# is this a bristlenose?



## Deadflwr (Aug 7, 2014)

I bought two bristle nose Plecos from Petco. Nero seems to be growing pretty fast. He's already about 3 1/2" - 4" long. I've only had him about a two months. Spock is only about 2". 
I can't see any bristles on Nero. Spock seems to have what looks like small bristles but not sure.

Do you think Nero was mislabeled?


----------



## tankman12 (Nov 13, 2012)

Ya they look like BN. Nero is probably a female (no-little bristles) and spock a male.
_Posted via Mobile Device_


----------



## Deadflwr (Aug 7, 2014)

tankman12 said:


> Ya they look like BN. Nero is probably a female (no-little bristles) and spock a male.
> _Posted via Mobile Device_


Thank you. That eases my mind a lot. I was starting to worry because I haven't seen any bristles on Nero. 
Well bummer the name doesn't fit if that's the case or it might... Nero's always chasing Spock.


----------



## tankman12 (Nov 13, 2012)

What size tank?
_Posted via Mobile Device_


----------



## Deadflwr (Aug 7, 2014)

tankman12 said:


> What size tank?
> _Posted via Mobile Device_


Its a 30 gallon tank.

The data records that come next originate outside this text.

Lemma parseDirect_matchLine line caps :
  parseDirect line = Some caps ->
  exists name, caps = [name] /\ matchLine line name.
Proof.
  unfold parseDirect.
  destruct (regexp.stripPrefix (list_ascii_of_string marker) line)
    as [s1|] eqn:Estrip; [|discriminate].
  apply stripPrefix_Some in Estrip. subst line.
  cbv zeta.
  set (n1 := regexp.runLength regexp.Space s1).
  set (s2 := skipn n1 s1).
  set (n2 := regexp.runLength regexp.NonSpace s2).
  set (s3 := skipn n2 s2).
  destruct (1 <=? n1)%nat eqn:E1; [|discriminate].
  destruct (1 <=? n2)%nat eqn:E2; [|discriminate].
  destruct (skipn (regexp.runLength regexp.Space s3) s3) eqn:E3;
    [|discriminate].
  intros [= <-]. exists (firstn n2 s2). split; [reflexivity|].
  apply Nat.leb_le in E1, E2.
  pose proof (runLength_firstn regexp.Space s1) as H1. fold n1 in H1.
  pose proof (runLength_firstn regexp.NonSpace s2) as H2. fold n2 in H2.
  pose proof (runLength_firstn regexp.Space s3) as H3.
  pose proof (firstn_skipn (regexp.runLength regexp.Space s3) s3) as H3'.
  rewrite E3, app_nil_r in H3'. rewrite H3' in H3.
  exists (firstn n1 s1), s3. repeat apply conj.
  - f_equal. rewrite <- (firstn_skipn n1 s1) at 1. f_equal.
    fold s2. unfold s3. now rewrite firstn_skipn.
  - pose proof (runLength_le regexp.Space s1) as Hle. fold n1 in Hle.
    destruct s1; simpl in *; [lia|].
    destruct n1; [lia|discriminate].
  - exact H1.
  - pose proof (runLength_le regexp.NonSpace s2) as Hle. fold n2 in Hle.
    destruct s2; simpl in *; [lia|].
    destruct n2; [lia|discriminate].
  - revert H2. apply Forall_impl. intros d Hd. simpl in Hd.
    now apply negb_true_iff in Hd.
  - exact H3.
Qed.

(** X17. [parseSumTypeDecl] returns the name of a line that consists of the
    marker, white space of any kind, the name and white space, and the
    empty string on every other line. It accepts more than a declaration:
    a line declares a name exactly when [parseSumTypeDecl] finds the name
    and [isSumTypeDecl] holds, which asks for a space or a tab after the
    marker. *)
Theorem parseSumTypeDecl_matches :
  forall line,
    (forall name,
       matchLine line name ->
       parseSumTypeDecl line = string_of_list_ascii name)
    /\ (~ (exists name, matchLine line name) ->
        parseSumTypeDecl line = EmptyString)
    /\ (forall name,
          declLine line name
          <-> isSumTypeDecl line = true /\ matchLine line name).
Proof.
  intros line. split; [|split].
  - intros name H. rewrite parseSumTypeDecl_direct.
    now rewrite (matchLine_parseDirect _ _ H).
  - intros Hno. rewrite parseSumTypeDecl_direct.
    destruct (parseDirect line) as [caps|] eqn:E; [|reflexivity].
    destruct (parseDirect_matchLine _ _ E) as [name [_ Hn]].
    destruct Hno. now exists name.
  - intros name. split.
    + intros H. pose proof (declLine_parseDirect _ _ H) as [Hd Hp].
      split; [exact Hd|].
      destruct (parseDirect_matchLine _ _ Hp) as [name' [Heq Hm]].
      injection Heq as <-. exact Hm.
    + intros [Hd Hm]. pose proof (matchLine_parseDirect _ _ Hm) as Hp.
      destruct (parseDirect_declLine _ _ Hd Hp) as [name' [Heq Hl]].
      injection Heq as <-. exact Hl.
Qed.

Lemma parseSumTypeDecl_matches_witness :
  parseSumTypeDecl
    (list_ascii_of_string marker
     ++ "012"%char :: list_ascii_of_string "Shape")
  = "Shape"
  /\ isSumTypeDecl
       (list_ascii_of_string marker
        ++ "012"%char :: list_ascii_of_string "Shape")
     = false.
Proof.
  split; [|reflexivity].
  apply (proj1 (parseSumTypeDecl_matches _)
           (list_ascii_of_string "Shape")).
  exists ["012"%char], [].
  split; [reflexivity|].
  repeat split; try discriminate; repeat constructor.
Defined.

(** ** analyzer.go, second version *)

Lemma V2_sumTypeDeclSearch_loop_names path lines :
  forall lineNum decls decls2,
    map V2.TypeName decls2 = map TypeName decls ->
    map V2.TypeName (V2.sumTypeDeclSearch_loop lines decls2)
    = map TypeName (sumTypeDeclSearch_loop path lines lineNum decls).
Proof.
  induction lines as [|line lines IH]; intros n decls decls2 H; simpl.
  - exact H.
  - destruct (negb (isSumTypeDecl line)); [now apply IH|].
    destruct (String.length (parseSumTypeDecl line) =? 0)%nat;
      [now apply IH|].
    apply IH. rewrite !map_app. simpl. now rewrite H.
Qed.

(** X18. The search of the second version finds in a file the names the
    search of the first version finds, in the same order, and writes the
    same to the log; it leaves the positions to its caller, and its error
    is that of opening the file or, the file read, that of closing it. *)
Theorem V2_sumTypeDeclSearch_same_names :
  forall env fsys path,
    map V2.TypeName (fst (fst (V2.sumTypeDeclSearch env fsys path)))
    = map TypeName (fst (fst (sumTypeDeclSearch fsys path)))
    /\ snd (V2.sumTypeDeclSearch env fsys path)
       = snd (sumTypeDeclSearch fsys path)
    /\ Forall (fun d => V2.Package d = None /\ V2.Pos d = 0)
              (fst (fst (V2.sumTypeDeclSearch env fsys path)))
    /\ snd (fst (V2.sumTypeDeclSearch env fsys path))
       = match os.Open fsys path with
         | None => Some (V2.openError env path)
         | Some f => V2.Close env f
         end.
Proof.
  intros env fsys path.
  unfold V2.sumTypeDeclSearch, sumTypeDeclSearch.
  destruct (os.Open fsys path) as [f|]; [|repeat split; constructor].
  destruct (bufio.Lines (bufio.NewScanner f)) as [lines err].
  assert (Forall (fun d => V2.Package d = None /\ V2.Pos d = 0)
                 (V2.sumTypeDeclSearch_loop lines [])) as Hall.
  { assert (forall acc,
              Forall (fun d => V2.Package d = None /\ V2.Pos d = 0) acc ->
              Forall (fun d => V2.Package d = None /\ V2.Pos d = 0)
                     (V2.sumTypeDeclSearch_loop lines acc)) as H.
    { induction lines as [|line lines IH]; intros acc Hacc; simpl;
        [exact Hacc|].
      destruct (negb (isSumTypeDecl line)); [now apply IH|].
      destruct (String.length (parseSumTypeDecl line) =? 0)%nat;
        [now apply IH|].
      apply IH, Forall_app. split; [exact Hacc|]. now repeat constructor. }
    apply H. constructor. }
  pose proof (V2_sumTypeDeclSearch_loop_names path lines 0 [] [] eq_refl)
    as Hnames.
  destruct err; simpl; auto.
Qed.

Lemma V2_findSumTypeDecls_loop_reports env fsys fset ftp :
  forall decls reports log,
    let r := V2.findSumTypeDecls_loop env fsys fset ftp decls reports log in
    (snd (fst r) = reports /\ exists more, fst (fst r) = decls ++ more)
    \/ (fst (fst r) = []
        /\ exists file pkg err,
             In (file, pkg) ftp
             /\ snd (fst (V2.sumTypeDeclSearch env fsys
                            (token.Filename (fset (ast.FilePos file)))))
                = Some err
             /\ snd (fst r) = reports ++ [V2.readFailure file err]).
Proof.
  induction ftp as [|[file pkg] ftp IH]; intros decls reports log; simpl.
  - left. split; [reflexivity|]. exists []. now rewrite app_nil_r.
  - destruct (String.eqb (filepath.Base _) "C").
    + destruct (IH decls reports log) as [H|(H & f & p & e & Hin & He & Hr)].
      * now left.
      * right. split; [exact H|]. exists f, p, e. auto.
    + destruct (V2.sumTypeDeclSearch env fsys _)
        as [[fileDecls [err|]] l] eqn:E.
      * right. simpl. split; [reflexivity|].
        exists file, pkg, err. rewrite E. auto.
      * destruct (IH (decls ++ map (V2.locate file pkg) fileDecls)
                    reports (log ++ l))
          as [[Hr [more Hm]]|(H & f & p & e & Hin & He & Hr)].
        -- left. split; [exact Hr|].
           exists (map (V2.locate file pkg) fileDecls ++ more).
           now rewrite app_assoc.
        -- right. split; [exact H|]. exists f, p, e. auto.
Qed.
Lemma run_customCounters es :
  forall w w' logged,
  run w es = (w', logged) ->
  customCounters (store w') = customCounters (store w).
Proof.
  induction es as [|e es IH]; intros w w' logged H; cbn [run] in H.
  - injection H as <- _. reflexivity.
  - destruct (step w e) as [w1 logged1] eqn:E1.
    destruct (run w1 es) as [w2 logged2] eqn:E2.
    injection H as <- _. rewrite (IH _ _ _ E2).
    destruct e as [elapsed res req | elapsed res statusCode now]; cbn [step] in E1.
    + injection E1 as <- _. reflexivity.
    + unfold emitFinish, tick in E1. cbn [store hrtime listeners] in E1.
      destruct (runListeners _ (store w) _ statusCode now) as [st entries] eqn:E.
      injection E1 as <- _. cbn [store].
      exact (runListeners_customCounters _ _ _ _ _ _ _ E).
Qed.

Lemma run_app es1 :
  forall es2 w,
  run w (es1 ++ es2) =
    let '(w1, logged1) := run w es1 in
    let '(w2, logged2) := run w1 es2 in
    (w2, logged1 ++ logged2).
Proof.
  induction es1 as [|e es1 IH]; intros es2 w; cbn [run app].
  - destruct (run w es2) as [w2 logged2]. reflexivity.
  - destruct (step w e) as [w1 logged1]. rewrite IH.
    destruct (run w1 es1) as [w1' logged1'].
    destruct (run w1' es2) as [w2 logged2].
    rewrite app_assoc. reflexivity.
Qed.

Lemma filter_filter_neq (res r : nat) (ls : list Listener) :
  Nat.eqb r res = false ->
  filter (fun l => Nat.eqb (l_res l) res)
         (filter (fun l => negb (Nat.eqb (l_res l) r)) ls)
  = filter (fun l => Nat.eqb (l_res l) res) ls.
Proof.
  intros Hne. induction ls as [|l ls IH]; [reflexivity|].
  cbn [filter]. destruct (Nat.eqb (l_res l) r) eqn:E1; cbn [negb].
  - apply Nat.eqb_eq in E1. rewrite E1, Hne. exact IH.
  - cbn [filter]. rewrite IH. reflexivity.
Qed.
(* ===== verification/HashMap.v ===== *)
(** * Chained hash tables: kernel/data-structs/hashmap.c

    The table behind process groups, page-table metadata and inode caches,
    and the finite map it stands for.  A key is a type tag and a pointer to
    bytes; [kdata] is the memory the pointer refers to ([None] for NULL) and
    may be longer than the key.  Destructor calls on values are returned as the
    list of destroyed values. *)

From S2P Require Import Prelude.

(** ** Keys *)

Inductive hashmap_key_type :=
| HASHMAP_KEY_INT
| HASHMAP_KEY_UINT64
| HASHMAP_KEY_CHAR
| HASHMAP_KEY_STRING
| HASHMAP_KEY_BYTES.

#[export] Instance hashmap_key_type_eq_dec : EqDecision hashmap_key_type.
Proof. solve_decision. Defined.

(** Values of the enumeration. *)
Definition key_type_code (t : hashmap_key_type) : Z :=
  match t with
  | HASHMAP_KEY_INT => 0
  | HASHMAP_KEY_UINT64 => 1
  | HASHMAP_KEY_CHAR => 2
  | HASHMAP_KEY_STRING => 3
  | HASHMAP_KEY_BYTES => 4
  end.

Definition key_type_decode (c : Z) : option hashmap_key_type :=
  match c with
  | 0 => Some HASHMAP_KEY_INT
  | 1 => Some HASHMAP_KEY_UINT64
  | 2 => Some HASHMAP_KEY_CHAR
  | 3 => Some HASHMAP_KEY_STRING
  | 4 => Some HASHMAP_KEY_BYTES
  | _ => None
  end.

#[export] Instance hashmap_key_type_countable : Countable hashmap_key_type.
Proof. refine (inj_countable key_type_code key_type_decode _). by intros []. Defined.

Record hashmap_key := mkKey {
  ktype : hashmap_key_type;
  kdata : option (list Z);
  ksize : Z;
}.

(** [HASHMAP_KEY_FROM_INT] and [HASHMAP_KEY_FROM_UINT64] take the address of a
    variable: its bytes, least significant first. *)
Fixpoint le_bytes (n : nat) (x : Z) : list Z :=
  match n with
  | O => []
  | S n => x mod 256 :: le_bytes n (x / 256)
  end.

Definition key_from_int (x : Z) : hashmap_key :=
  mkKey HASHMAP_KEY_INT (Some (le_bytes 4 (to_u32 x))) 4.

Definition key_from_uint64 (x : Z) : hashmap_key :=
  mkKey HASHMAP_KEY_UINT64 (Some (le_bytes 8 (to_u64 x))) 8.

(** ** Byte routines *)

Definition byte_at (buf : list Z) (i : Z) : outcome Z :=
  if 0 <=? i then checked (buf !! Z.to_nat i) else Fault.

Fixpoint hashmap_strlen (str : list Z) : outcome Z :=
  match str with
  | [] => Fault
  | c :: str => if c =? 0 then Ok 0 else n ← hashmap_strlen str; Ok (n + 1)
  end.

Definition hashmap_memcpy (src : list Z) (size : Z) : outcome (list Z) :=
  for_loop (Z.to_nat size) 0 (fun i dst => c ← byte_at src i; Ok (dst ++ [c])) [].

(** [for] loop with an early [return 0]: [Some false] once a byte differs. *)
Fixpoint memeq_from (n : nat) (i : Z) (lhs rhs : list Z) : outcome bool :=
  match n with
  | O => Ok true
  | S n =>
      l ← byte_at lhs i; r ← byte_at rhs i;
      if l =? r then memeq_from n (i + 1) lhs rhs else Ok false
  end.
Definition hashmap_memeq (lhs rhs : list Z) (size : Z) : outcome bool :=
  memeq_from (Z.to_nat size) 0 lhs rhs.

That is why I wanted a bn. They Dont get huge. Although I probably need to move one of them to my other tank. I heard they are territorial. Spock pretty much stays on his side and Nero on the other. Every once in a while they mingle but not to often.


----------



## tankman12 (Nov 13, 2012)

Males are only aggressive towards each other. I had one male and two females in my 29. No problems.
_Posted via Mobile Device_


----------



## Deadflwr (Aug 7, 2014)

That's good to know. Thank you!


----------



## tankman12 (Nov 13, 2012)

Just make sure you have a lot of sight boundaries. So a good amount of driftwood and a lot of plants.
_Posted via Mobile Device_


----------



## Deadflwr (Aug 7, 2014)

I'm working on adding lots more plants. I'm going to turn this tank into a NPT tank. I'm excited.
Do I need more driftwood in there? Or is the piece that's in there sufficient?


----------



## tankman12 (Nov 13, 2012)

Definitely a couple more thick pieces, like malaysian or mopani. The more you have the less problems you will have (look at my 29, i have 5 pieces and a crap load of plants).
_Posted via Mobile Device_


----------



## Deadflwr (Aug 7, 2014)

Sounds good. I have two mopani that I'm soaking right now, they are leaching less and less. Will be using them soon.
I'm working on getting a larger tank which they will be moved into. So they will have lots more room to roam.
I will check out your tank.


----------



## tankman12 (Nov 13, 2012)

Cool. Did you boil the pieces?
_Posted via Mobile Device_


----------



## Deadflwr (Aug 7, 2014)

I was soaking them for a few months, then boiled them for an hour, then I've been soaking them again. Its been about another month since I boiled them. They are not leaching as bad. Since I'm making the tank an NPT I haven't been in a hurry to put them in.


----------



## Cotton19 (Nov 26, 2013)

Everything looks right to be a BN, but at that size, even a female probably should have a couple small bristles right near the nose; if Nero is a good glass cleaner I would be certain, if not, maybe do an online pic comparison if you have some spare time. I have two male BN, so I am not an expert on females myself, have only seen some large (full grown 5-6") females with subtle bristles right around the nose at my LFS. The good news is you have two beautiful plecos, they must be healthy to be growing that fast, and the current tank is big enough for now either way. If you do go through with a bigger tank, it will all be good no matter what Nero is. And more driftwood is always good, especially since you were smart enough to boil them (my 55 gal is still slightly tanned almost a year later, because it is driftwood city, oops, one of my earlier lessons)


----------



## Deadflwr (Aug 7, 2014)

Good idea. I will compare pics. I've finally made my tank an NPT and was able to add more wood. The piece I put in is shaped so there is a few nice hiding spots. My plakat male is using it to hang out under.


----------



## Islandgaliam (Jan 27, 2014)

Deadflwr said:


> I'm working on adding lots more plants. I'm going to turn this tank into a NPT tank. I'm excited.
> Do I need more driftwood in there? Or is the piece that's in there sufficient?


Not only do I admire your tank, I love the brick walls..how cool!


----------



## Deadflwr (Aug 7, 2014)

Islandgaliam said:


> Not only do I admire your tank, I love the brick walls..how cool!


Oh thank you. I just converted it to an npt on Friday. I like the brick wall as well. Adds a little something different.


----------